Now that relaxed API is present on all architectures, we can go and scrub
all drivers to see what needs to change and what can remain.

> 
> It doesn't make sense to be optimizing the drivers for one subset of
> architectures. The scope of the work needed to update the drivers for
> this would be ridiculous. Also I don't see how this could be expected
> to work on any other architecture when we pretty much need to have a
> wmb() before calling the writel on x86 to deal with accesses between
> coherent and non-coherent memory. It seems to me more like somebody
> added what they considered to be an optimization somewhere that is a
> workaround for a poorly written driver. Either that or the barrier is
> serving a different purpose then the one we were using.

Is there a semantic problem with the definition of wmb() vs. writel() vs.
writel_relaxed()? I thought everything is well described in barriers
document about what to expect from these APIs.

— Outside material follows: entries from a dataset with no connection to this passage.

(* ===== verification/V0Table.v ===== *)
(** The block table of a sequence of the V0 engine
    (src/vllm/core/block/block_table.py, and [BlockList] of common.py): the list
    of its blocks with the cached ids, allocation for a prompt, appending of
    tokens with look-ahead slots and sliding window, forking and freeing. *)

From Stdlib Require Import ZArith Lia.
From stdpp Require Import base strings numbers gmap list.
From S2P Require Import Prelude.
From S2P Require Import V0Block.

Open Scope list_scope.
Open Scope Z_scope.

(** [chunk_list] of vllm.utils. *)
Definition chunk_list {A} (l : list A) (chunk_size : Z) : list (list A) :=
  (fun i => slice i (i + chunk_size) l) <$> py_range 0 (len l) chunk_size.

(** [_blocks] and [_block_ids] are the two lists of the [BlockList]. *)
Record BlockTable := mkTable {
  _blocks : list ref;
  _block_ids : list nat;
  _max_block_sliding_window : option Z;
  _num_full_slots : Z
}.

Definition set_list f g (t : BlockTable) : BlockTable :=
  mkTable (f (_blocks t)) (g (_block_ids t)) (_max_block_sliding_window t) (_num_full_slots t).
Definition set_num_full_slots f (t : BlockTable) : BlockTable :=
  mkTable (_blocks t) (_block_ids t) (_max_block_sliding_window t) (f (_num_full_slots t)).

(** The operations of a table act on the allocator it shares with the others. *)
Definition state : Type := CpuGpuBlockAllocator * BlockTable.
Definition on_alloc {A} : M CpuGpuBlockAllocator A -> M state A := zoom fst (fun a s => (a, s.2)).
Definition on_table {A} : M BlockTable A -> M state A := zoom snd (fun t s => (s.1, t)).

Section table.
Context (block_size : Z) (recursion_limit : nat).

(** ** BlockList *)

Definition _block_id_of (block : ref) : M state (option nat) :=
  b ← on_alloc (deref block); mret (block_id b).

Definition _add_block_id (block_id : option nat) : M state unit :=
  match block_id with
  | None => raise AssertionError
  | Some i => on_table (modify (set_list id (fun ids => ids ++ [i])))
  end.

Definition _update_block_id (block_index : nat) (new_block_id : option nat) : M state unit :=
  match new_block_id with
  | None => raise AssertionError
  | Some i =>
      t ← gets snd;
      if (block_index <? length (_block_ids t))%nat
      then on_table (modify (set_list id <[block_index := i]>))
      else raise IndexError
  end.

Definition update (blocks : list ref) : M state unit :=
  on_table (modify (set_list (fun _ => blocks) (fun _ => [])));;
  for_each (fun block => i ← _block_id_of block; _add_block_id i) blocks.

(** [self._blocks[block_index]] *)
Definition get_item (block_index : nat) : M state ref :=
  t ← gets snd;
  match _blocks t !! block_index with Some block => mret block | None => raise IndexError end.

Definition set_item (block_index : nat) (new_block : ref) : M state unit :=
  t ← gets snd;
  (if (block_index <? length (_blocks t))%nat
   then on_table (modify (set_list <[block_index := new_block]> id))
   else raise IndexError);;
  i ← _block_id_of new_block;
  _update_block_id block_index i.

Definition list_append_token_ids (block_index : nat) (toks : list Z) : M state unit :=
  block ← get_item block_index;
  prev_block_id ← _block_id_of block;
  on_alloc (append_token_ids block_size block toks);;
  new_block_id ← _block_id_of block;
  if decide (prev_block_id = new_block_id) then mret tt
  else _update_block_id block_index new_block_id.

Definition list_append (new_block : ref) : M state unit :=
  on_table (modify (set_list (fun bs => bs ++ [new_block]) id));;
  i ← _block_id_of new_block;
  _add_block_id i.

(** ** BlockTable *)

Definition _is_allocated (t : BlockTable) : bool := 0 <? len (_blocks t).
Definition physical_block_ids (t : BlockTable) : list nat := _block_ids t.

Definition _get_num_token_ids : M state Z :=
  t ← gets snd;
  lens ← map_each (fun block => b ← on_alloc (deref block); mret (len (token_ids b))) (_blocks t);
  mret (foldr Z.add 0 lens).

(** The constructor: [BlockList] takes over the blocks, then the tokens in them
    are counted. *)
Definition init_table (blocks : list ref) (max_block_sliding_window : option Z) :
    M CpuGpuBlockAllocator BlockTable := fun a =>
  match (update blocks;;
         n ← _get_num_token_ids;
         on_table (modify (set_num_full_slots (fun _ => n))))
        (a, mkTable [] [] max_block_sliding_window 0) with
  | Ret _ (a', t) => Ret t a'
  | Raise e (a', _) => Raise e a'
  end.

Definition get_num_required_blocks (toks : list Z) (num_lookahead_slots : Z) : Z :=
  cdiv (len toks + num_lookahead_slots) block_size.

Definition _allocate_blocks_for_token_ids (prev : option ref) (toks : list Z) (device : Device) :
    M CpuGpuBlockAllocator (list ref) :=
  let chunks := chunk_list toks block_size in
  let block_token_ids := filter (fun c => len c = block_size) chunks in
  let tail_token_ids := filter (fun c => len c <> block_size) chunks in
  blocks ← (if len block_token_ids =? 0 then mret []
            else allocate_immutable_blocks block_size device prev block_token_ids);
  let prev := match last blocks with Some b => Some b | None => prev end in
  match tail_token_ids with
  | [] => mret blocks
  | [cur_token_ids] =>
      block ← allocate_mutable_block block_size device prev;
      append_token_ids block_size block cur_token_ids;;
      mret (blocks ++ [block])
  | _ => raise AssertionError
  end.

(** [allocate], which is always called for the GPU. *)
Definition allocate (toks : list Z) : M state unit :=
  t ← gets snd;
  py_assert (negb (_is_allocated t));;
  py_assert (negb (len toks =? 0));;
  blocks ← on_alloc (_allocate_blocks_for_token_ids None toks GPU);
  update blocks;;
  on_table (modify (set_num_full_slots (fun _ => len toks))).

Definition _num_empty_slots (t : BlockTable) : Z := len (_blocks t) * block_size - _num_full_slots t.

(** The body of the loop of [ensure_num_empty_slots]; [self._blocks[-1]] is the
    last block. *)
Definition append_block : M state unit :=
  t ← gets snd;
  match last (_blocks t) with
  | None => raise AssertionError
  | Some prev =>
      block ← on_alloc (allocate_mutable_block block_size GPU (Some prev));
      list_append block
  end.

Definition ensure_num_empty_slots (num_empty_slots : Z) : M state unit :=
  t ← gets snd;
  py_assert (_is_allocated t);;
  if num_empty_slots <=? _num_empty_slots t then mret tt
  else
    let slots_to_allocate := num_empty_slots - _num_empty_slots t in
    for_each (fun _ => append_block) (seq 0 (Z.to_nat (cdiv slots_to_allocate block_size))).

Definition _chunk_token_blocks_for_append (toks : list Z) (t : BlockTable) : list (list Z) :=
  if len toks =? 0 then []
  else
    let first_chunk_size := block_size - _num_full_slots t mod block_size in
    slice 0 first_chunk_size toks
      :: chunk_list (slice first_chunk_size (len toks) toks) block_size.

Definition get_num_blocks_touched_by_append_slots (toks : list Z) (num_lookahead_slots : Z)
    (t : BlockTable) : Z :=
  let num_token_ids := len toks + num_lookahead_slots in
  let first_chunk_size := block_size - _num_full_slots t mod block_size in
  1 + cdiv (num_token_ids - first_chunk_size) block_size.

(** The body of the loop that drops the blocks out of the sliding window; [is
    not null_block] compares objects. *)
Definition drop_block (null_block : ref) (idx : nat) : M state unit :=
  b ← get_item idx;
  if decide (b = null_block) then mret tt
  else
    on_alloc (free b);;
    set_item idx null_block.

Definition drop_blocks (num_computed_slots : option Z) : M state unit :=
  t ← gets snd;
  match _max_block_sliding_window t with
  | None => mret tt
  | Some max_blocks =>
      null_block ← on_alloc (allocate_or_get_null_block block_size);
      match num_computed_slots with
      | None => raise AssertionError
      | Some computed =>
          let end_block_idx := computed / block_size - max_blocks in
          for_each (drop_block null_block) (seq 0 (Z.to_nat end_block_idx))
      end
  end.

(** The loop that stores the chunks, from block [first_block_idx + i] on. *)
Fixpoint store_chunks (block_index : nat) (token_blocks : list (list Z)) : M state unit :=
  match token_blocks with
  | [] => mret tt
  | token_block :: rest =>
      list_append_token_ids block_index token_block;; store_chunks (S block_index) rest
  end.

Definition table_append_token_ids (toks : list Z) (num_lookahead_slots : Z)
    (num_computed_slots : option Z) : M state unit :=
  t ← gets snd;
  py_assert (_is_allocated t);;
  py_assert (0 <? len (_blocks t));;
  drop_blocks num_computed_slots;;
  ensure_num_empty_slots (len toks + num_lookahead_slots);;
  t ← gets snd;
  let first_block_idx := _num_full_slots t / block_size in
  store_chunks (Z.to_nat first_block_idx) (_chunk_token_blocks_for_append toks t);;
  on_table (modify (set_num_full_slots (fun n => n + len toks))).

Definition table_fork (t : BlockTable) : M CpuGpuBlockAllocator BlockTable :=
  py_assert (_is_allocated t);;
  match last (_blocks t) with
  | None => raise AssertionError
  | Some last_block =>
      forked_blocks ← fork block_size recursion_limit last_block;
      init_table forked_blocks (_max_block_sliding_window t)
  end.

Definition table_free : M state unit :=
  t ← gets snd;
  for_each (fun block => on_alloc (free block)) (_blocks t);;
  on_table (modify (set_list (fun _ => []) (fun _ => []))).

Definition get_unseen_token_ids (sequence_token_ids : list Z) (t : BlockTable) : list Z :=
  drop (Z.to_nat (_num_full_slots t)) sequence_token_ids.

Definition _get_all_token_ids : M state (list Z) :=
  t ← gets snd;
  toks ← map_each (fun block => b ← on_alloc (deref block); mret (token_ids b)) (_blocks t);
  mret (concat toks).

End table.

AFAIK, writel() is equal to writel_relaxed() on x86 architecture.
It doesn't really change anything for x86 but it saves barriers on
other architectures.

> 
> It would make more sense to put in the effort making writel and
> writel_relaxed consistent between architectures before we go through
> and start modifying driver code to support different architectures.
> 

Is there an arch problem that I'm not seeing?

Sinan

-- 
Sinan Kaya
Qualcomm Datacenter Technologies, Inc. as an affiliate of Qualcomm Technologies, Inc.
Qualcomm Technologies, Inc. is a member of the Code Aurora Forum, a Linux Foundation Collaborative Project.